Non ci sarà quello che sarebbe stato sicuramente l’osservato speciale di questa edizione, cioè Remco Evenepoel, che ha concluso la sua stagione giù da un ponte al Lombardia con una frattura al bacino. Ci saranno però altri nomi da seguire, oltre ovviamente a salite storiche da affrontare, in un percorso che per tre settimane, coronavirus e meteo permettendo, speriamo possa farci vivere momenti di grande ciclismo.

Per la prima volta il Giro d’Italia si corre a ottobre: cosa cambia per i ciclisti? Ci sono dei rischi a correre a inizio autunno invece che in primavera inoltrata?

Umberto Preite Martinez

È una situazione unica nel suo genere che ha scombussolato i piani di tutti i partecipanti, costretti a rivedere i piani di allenamento senza però avere i consueti punti di riferimento. Con il calendario così rimodellato, infatti, sono per forza di cose saltate alcune delle classiche corse di preparazione al Giro d’Italia, come il Tour of the Alps o il Giro di Romandia, costringendo i principali favoriti ad utilizzare la Tirreno-Adriatico come ultimo banco di prova prima del via.

Fra coloro che puntano con determinazione alla maglia rosa, solo Thomas, Nibali e Fuglsang hanno optato per la partecipazione ai Mondiali di Imola: gli altri hanno preferito andare in ritiro per rifinire la condizione fisica o magari per visionare un’ultima volta i punti decisivi del percorso, con particolare attenzione alle grandi salite alpine.

Ed è proprio parlando delle grandi salite che salta alla mente l’altro enorme problema del correre un Giro d’Italia a ottobre: il meteo.
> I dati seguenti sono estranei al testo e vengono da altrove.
(** The scalar scan picks the same region. *)
Lemma alloc_block_choice (l : FreeList) (r : ReservationRequest) (p : FileSpacePageSize) (e x : Extent) (c : Z) :
  wf l → 0 < request_size r → e ∈ regions l → FreeList.block_candidate r p e = Some (c, x) →
  (∀ e', e' ∈ regions l → request_size r ≤ Extent.block_capacity e' p (request_size r) →
     c < Extent.block_capacity e' p (request_size r) ∨
     (c = Extent.block_capacity e' p (request_size r) ∧ Extent.start e ≤ Extent.start e')) →
  FreeList.alloc_block l r p =
  (l' ← FreeList.take_range l x; Ret (Some x, l')).
Proof.
  intros [Hc _] Hn He Hcand Hmin. unfold FreeList.alloc_block.
  destruct (min_by _ _) as [[c' x']|] eqn:Em.
  2:{ apply min_by_None in Em. assert (Hy : (c, x) ∈ omap (FreeList.block_candidate r p) (regions l))
        by (apply list_elem_of_omap; by exists e).
      rewrite Em in Hy. by apply not_elem_of_nil in Hy. }
  apply min_by_least in Em as [Hx' Hleast]; [|intros; lia..].
  apply list_elem_of_omap in Hx' as (e' & He' & Hcand').
  destruct (block_candidate_Some _ _ _ _ _ Hn Hcand) as (Hcc & Hxe & _).
  destruct (block_candidate_Some _ _ _ _ _ Hn Hcand') as (Hcc' & Hxe' & _).
  assert (Hge : request_size r ≤ c').
  { unfold FreeList.block_candidate in Hcand'. destruct (_ <? _) eqn:E; [done|]. lia. }
  assert (Hl := Hleast (c, x) ltac:(apply list_elem_of_omap; by exists e)). simpl in Hl.
  specialize (Hmin e' He' ltac:(lia)).
  assert (Heq : e' = e).
  { destruct (list_elem_of_split _ _ He) as (pre & post & Hsp). rewrite Hsp in Hc, He'.
    apply canonical_app in Hc as (_ & Hc2 & Hx). apply canonical_cons in Hc2 as [HG _].
    rewrite Forall_forall in HG.
    apply elem_of_app in He' as [Hp|[->|Hp]%elem_of_cons]; [|done|].
    - specialize (Hx e' e Hp ltac:(by left)). unfold gap in Hx. elia.
    - specialize (HG e' Hp). unfold gap in HG. elia. }
  subst e'. rewrite Hcand in Hcand'. by injection Hcand' as -> ->.
Qed.

Lemma allocate_block_sim (ix : IndexedFreeList) (l : FreeList) (r : ReservationRequest) (p : FileSpacePageSize) :
  represents ix l → page_ok ix p → 0 < request_size r →
  ∃ o ix' l', IndexedFreeList.allocate_block ix r p = Ret (o, ix') ∧
    FreeList.alloc_block l r p = Ret (o, l') ∧ represents ix' l' ∧ page_ok ix' p ∧
    ix_alignment ix' = ix_alignment ix ∧ ix_owner ix' = ix_owner ix.
Proof.
  intros Hrep Hp Hn. pose proof Hrep as (Hwf & _ & _).
  destruct (alloc_block_spec l r p Hwf Hn) as ([o l'] & Hal & Hwf' & Ho).
  unfold IndexedFreeList.allocate_block. set (ix0 := IndexedFreeList.count_lookup ix).
  destruct (IndexedFreeList.get_blocks ix0 p) as [b ix1] eqn:Eg.
  apply (get_blocks_ok ix0 ix1 l) in Eg as (Hrep1 & Hb & Hbp & Hbs & Hal1 & How1); [|done..].
  pose proof Hrep1 as (_ & (Hr & Hc & _) & _).
  destruct (BlockIndex.find b (request_size r)) as [a|] eqn:Ef.
  - apply (find_Some (regions l)) in Ef as (e & He & <- & Hcap & Hmin); [|done]. rewrite Hbp in Hcap, Hmin.
    rewrite Hr, (startmap_get_elem _ _ Hc He).
    destruct (block_capacity_sound r p e Hn Hcap) as (t & Ht & Hte). pose proof (ext_bounds e) as Be.
    destruct (placed_start_spec r (Extent.start e) t (Some p)) as (Hts & _); [lia|done|done|].
    destruct (ext_new_ex t (request_size r)) as (x & Hx & Hx1 & Hx2); [lia..|].
    assert (Hplace : ReservationRequest.place_after r (Extent.start e) (Some p) = Ok (mkPlacement r x)).
    { unfold ReservationRequest.place_after. rewrite Ht. simpl. by rewrite Hx. }
    rewrite Hplace. cbn [placement_extent].
    assert (Hcand : FreeList.block_candidate r p e = Some (Extent.block_capacity e p (request_size r), x)).
    { unfold FreeList.block_candidate. destruct (_ <? _) eqn:E; [lia|]. by rewrite Hplace. }
    pose proof (alloc_block_choice l r p e x _ Hwf Hn He Hcand Hmin) as Hscan.
    assert (Hxe : within x e) by (unfold within; lia).
    destruct (taken_range_spec l x e Hwf He Hxe) as (l2 & Htake & Hwf2 & _ & Hset2).
    rewrite Htake in Hscan. cbn in Hscan.
    apply list_elem_of_split in He as (pre & post & Hl).
    destruct (represents_intro ix1 l e x pre post Hrep1 Hl Hxe l2 Hwf2 Hset2) as ([o2 ix2] & Heq & -> & Hrep2 & HF).
    exists (Some x), ix2, l2. split_and!; [|done|done| | |].
    + destruct (IndexedFreeList.remove ix1 (Extent.start e)) as [[region ix3]|] eqn:Er; [|done].
      cbn [mbind outcome_bind] in Heq |- *.
      assert (region = e) as ->; [|exact Heq].
      unfold IndexedFreeList.remove in Er. rewrite Hr, Hl, startmap_get in Er by (by rewrite <- Hl).
      by injection Er.
    + destruct HF as (_ & _ & _ & _ & HF). unfold page_ok. rewrite Hbs in HF. simpl in HF.
      destruct (ix_blocks ix2) as [b2|]; [|done]. simpl in HF. congruence.
    + destruct HF as (_ & HF & _). by rewrite HF.
    + destruct HF as (HF & _). by rewrite HF.
  - pose proof (find_None _ _ _ Hb Ef) as Hno. rewrite Hbp in Hno.
    destruct o as [x|].
    + exfalso. destruct Ho as (_ & _ & _ & _ & e & He & _ & Hmin). specialize (Hno e He).
      unfold FreeList.alloc_block in Hal.
      destruct (min_by _ _) as [[c y]|] eqn:Em; [|done].
      apply min_by_least in Em as [Hin _]; [|intros; lia..].
      apply list_elem_of_omap in Hin as (e2 & He2 & Hc2).
      pose proof (find_None _ _ _ Hb Ef e2 He2) as Hno2. rewrite Hbp in Hno2.
      unfold FreeList.block_candidate in Hc2. destruct (_ <? _) eqn:E in Hc2; [done|lia].
    + destruct Ho as [-> _]. exists None, ix1, l. split_and!; [done|done|done| |done|done].
      unfold page_ok. by rewrite Hbs.
Qed.

(** ** Simulation of [free] *)

(** Joining with the region below: [s'] is where the merged extent starts. *)
Lemma join_below (ix : IndexedFreeList) (lo hi : list Extent) (s : Z) :
  index_ok ix (lo ++ hi) → Forall (λ r, Extent.end_ r ≤ s) lo → Forall (λ r, s ≤ Extent.start r) hi →
  (match StartMap.prev s (ix_regions ix) with
   | Some region =>
     _ ← assert_ (Extent.end_ region <=? s);
     if Extent.end_ region =? s then
       '(removed, ix) ← IndexedFreeList.remove ix (Extent.start region); Ret (Extent.start removed, ix)
     else Ret (s, ix)
   | None => Ret (s, ix)
   end) ⇝ λ '(s', ix'), ∃ lo', index_ok ix' (lo' ++ hi) ∧ same_frame ix ix' ∧ ix_total ix' = ix_total ix ∧
    s' ≤ s ∧ (lo ≠ [] → 0 ≤ s') ∧ (lo = [] → s' = s) ∧ Forall (λ r, Extent.end_ r < s') lo' ∧
    (∀ a, mem a lo ↔ mem a lo' ∨ s' ≤ a < s) ∧ total lo = total lo' + (s - s').
Proof.
  intros Hix Hlo Hhi. pose proof Hix as (Hr & Hc & _).
  assert (Hb : StartMap.prev s (ix_regions ix) = last lo).
  { unfold StartMap.prev. rewrite Hr. f_equal. apply startmap_split; [|done].
    eapply Forall_impl; [exact Hlo|]. simpl. intros; elia. }
  rewrite Hb. destruct (last lo) as [r|] eqn:El.
  2:{ apply last_None in El as ->. apply returns_ret. exists []. split_and!; [done|apply same_frame_refl|done|lia|done|done|constructor| |rewrite total_nil; lia].
      intros a. rewrite mem_nil. lia. }
  apply last_Some in El as [lo' ->]. apply Forall_app in Hlo as [Hlo Hlr].
  rewrite Forall_singleton in Hlr. rewrite <- app_assoc in Hix, Hc. simpl in Hix, Hc.
  assert (Hbelow : Forall (λ x, Extent.end_ x < Extent.start r) lo').
  { apply canonical_app in Hc as (_ & _ & Hx). apply Forall_forall. intros x Hxin. apply Hx; [done|by left]. }
  apply step_assert; [lia|]. pose proof (ext_bounds r) as Br. destruct (Extent.end_ r =? s) eqn:E.
  - eapply returns_bind; [by apply remove_ok|]. intros [removed ix'] (-> & Hix' & HF & HT). apply returns_ret.
    exists lo'. split_and!; [done|done|done|lia|lia|by destruct lo'|done| |].
    2:{ rewrite total_app, total_cons, total_nil. lia. }
    intros a. rewrite mem_app, mem_singleton.
    assert (inside a r ↔ Extent.start r ≤ a < s) by elia. tauto.
  - apply returns_ret. exists (lo' ++ [r]). rewrite <- app_assoc. simpl.
    split_and!; [done|apply same_frame_refl|done|lia|lia|by destruct lo'| | |lia].
    + apply Forall_app. split; [|constructor; [lia|constructor]].
      eapply Forall_impl; [exact Hbelow|]. simpl. intros; lia.
    + intros a. split; [tauto|]. intros [?|?]; [done|lia].
Qed.
Lemma class_at_outside (K : list (Extent * FreeClass)) (x : Extent * FreeClass) (c : FreeClass) (a : Z) :
  K ⊆ X → x ∈ X → x ∉ K → inside a x.1 → ¬ class_at K c a.
Proof.
  intros HK Hx Hn Hi. destruct HX as [Ha Hcl]. intros [(r & Hr & Hi')|(y & Hy & _ & Hi')].
  - specialize (Hcl x _ Hx (class_list_in post c)). unfold clear_of in Hcl. rewrite Forall_forall in Hcl.
    specialize (Hcl r Hr). elia.
  - assert (x ≠ y) by (intros ->; done).
    pose proof (all_apart_pair X x y Ha Hx (HK y Hy) ltac:(done)). elia.
Qed.

(** A list with the addresses of a class is clear of the extents not recorded. *)
Lemma class_clear (K : list (Extent * FreeClass)) (x : Extent * FreeClass) (c : FreeClass) (l : list Extent) :
  K ⊆ X → x ∈ X → x ∉ K → (∀ a, mem a l ↔ class_at K c a) → clear_of x.1 l.
Proof.
  intros HK Hx Hn Hl. apply clear_of_mem. intros a Hm Hi.
  apply Hl in Hm. revert Hm. by apply (class_at_outside K x).
Qed.

Definition joins (Q : Extent * FreeClass → Prop) (x : Extent * FreeClass) : Prop :=
  page_joins p (class_of Q) (free_at U) x.1.

(** The lists, one per class, that hold the space recorded so far. *)
Definition holds (f : FreeClass → list Extent) (K : list (Extent * FreeClass)) : Prop :=
  K ⊆ X ∧ ∀ c, canonical (f c) ∧ ∀ a, mem a (f c) ↔ class_at K c a.

Lemma class_exists (P : FreeClass → Prop) :
  (∃ c, P c) ↔ P (PageClass Meta) ∨ P (PageClass Raw) ∨ P Dead.
Proof. split; [intros [[|[]] ?]; tauto|intros [?|[?|?]]; by eexists]. Qed.

(** The scan of the three lists and the unclassified list decides [joins]. *)
Lemma scan_joins (f : FreeClass → list Extent) (K : list (Extent * FreeClass)) (x : Extent * FreeClass) :
  holds f K → x ∈ X → x ∉ K →
  joins (.∈ K) x ↔
  (∃ c, existsb (λ r, if Extent.len x.1 <? page_bytes p then Extent.adjoins_within r x.1 (page_bytes p)
                      else Extent.adjoins_whole_unit r x.1 (page_bytes p)) (f c) = true) ∨
  (page_bytes p ≤ Extent.len x.1 ∧ FreeList.adjoins U x.1 = true).
Proof.
  intros [HK Hf] Hx Hn. unfold joins, page_joins.
  assert (HU : clear_of x.1 (regions U)).
  { apply HX; [done|]. unfold post_lists, U. rewrite !elem_of_cons. tauto. }
  assert (Hclear : ∀ c, clear_of x.1 (f c)) by (intros c; apply (class_clear K x c); [done..|apply Hf]).
  destruct (Extent.len x.1 <? page_bytes p) eqn:E.
  - assert (Hno : (page_bytes p ≤ Extent.len x.1 ∧ FreeList.adjoins U x.1 = true) ↔ False) by lia.
    rewrite Hno. split.
    + intros [c Hc]. left. exists c. apply within_test; [done|]. by rewrite !(proj2 (Hf c)).
    + intros [[c Hc]|[]]. exists c. apply within_test in Hc; [|done]. by rewrite !(proj2 (Hf c)) in Hc.
  - rewrite (adjoins_free U x.1 HU). split.
    + intros [[c Hc]|?]; [left|right; split; [lia|done]]. exists c. apply whole_unit_test; [apply Hf|done|].
      setoid_rewrite (proj2 (Hf c)). done.
    + intros [[c Hc]|[_ ?]]; [left|by right]. exists c. apply whole_unit_test in Hc; [|apply Hf|done].
      setoid_rewrite (proj2 (Hf c)) in Hc. done.
Qed.

(** ** [PagedPostFree] satisfies the contract *)

Definition page_state (s : PagedPostFree) (K : list (Extent * FreeClass)) : Prop :=
  pf_page_size s = p ∧ pf_unclassified s = U ∧ (∀ c, wf (class_list s c)) ∧
  holds (λ c, regions (class_list s c)) K.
Se è vero che anche a maggio può capitare di incontrare il maltempo lungo il percorso o che comunque non si riesca a ripulire le strade dalla neve invernale in tempo per il passaggio del Giro (ma sono situazioni estreme non così comuni, in ogni caso), a ottobre il problema è invece quello inverso. Sì, l’estate alle spalle ha fatto sì che la neve si sciogliesse da sola liberando le strade e un settembre abbastanza caldo ha reso tutti un po’ più ottimisti. Però proprio in questi giorni ha ricominciato a nevicare sullo Stelvio e su altri passi di montagna oltre i 2000 metri di altezza e ad oggi ancora non è del tutto chiaro se e in che condizioni si potrà transitare con la corsa.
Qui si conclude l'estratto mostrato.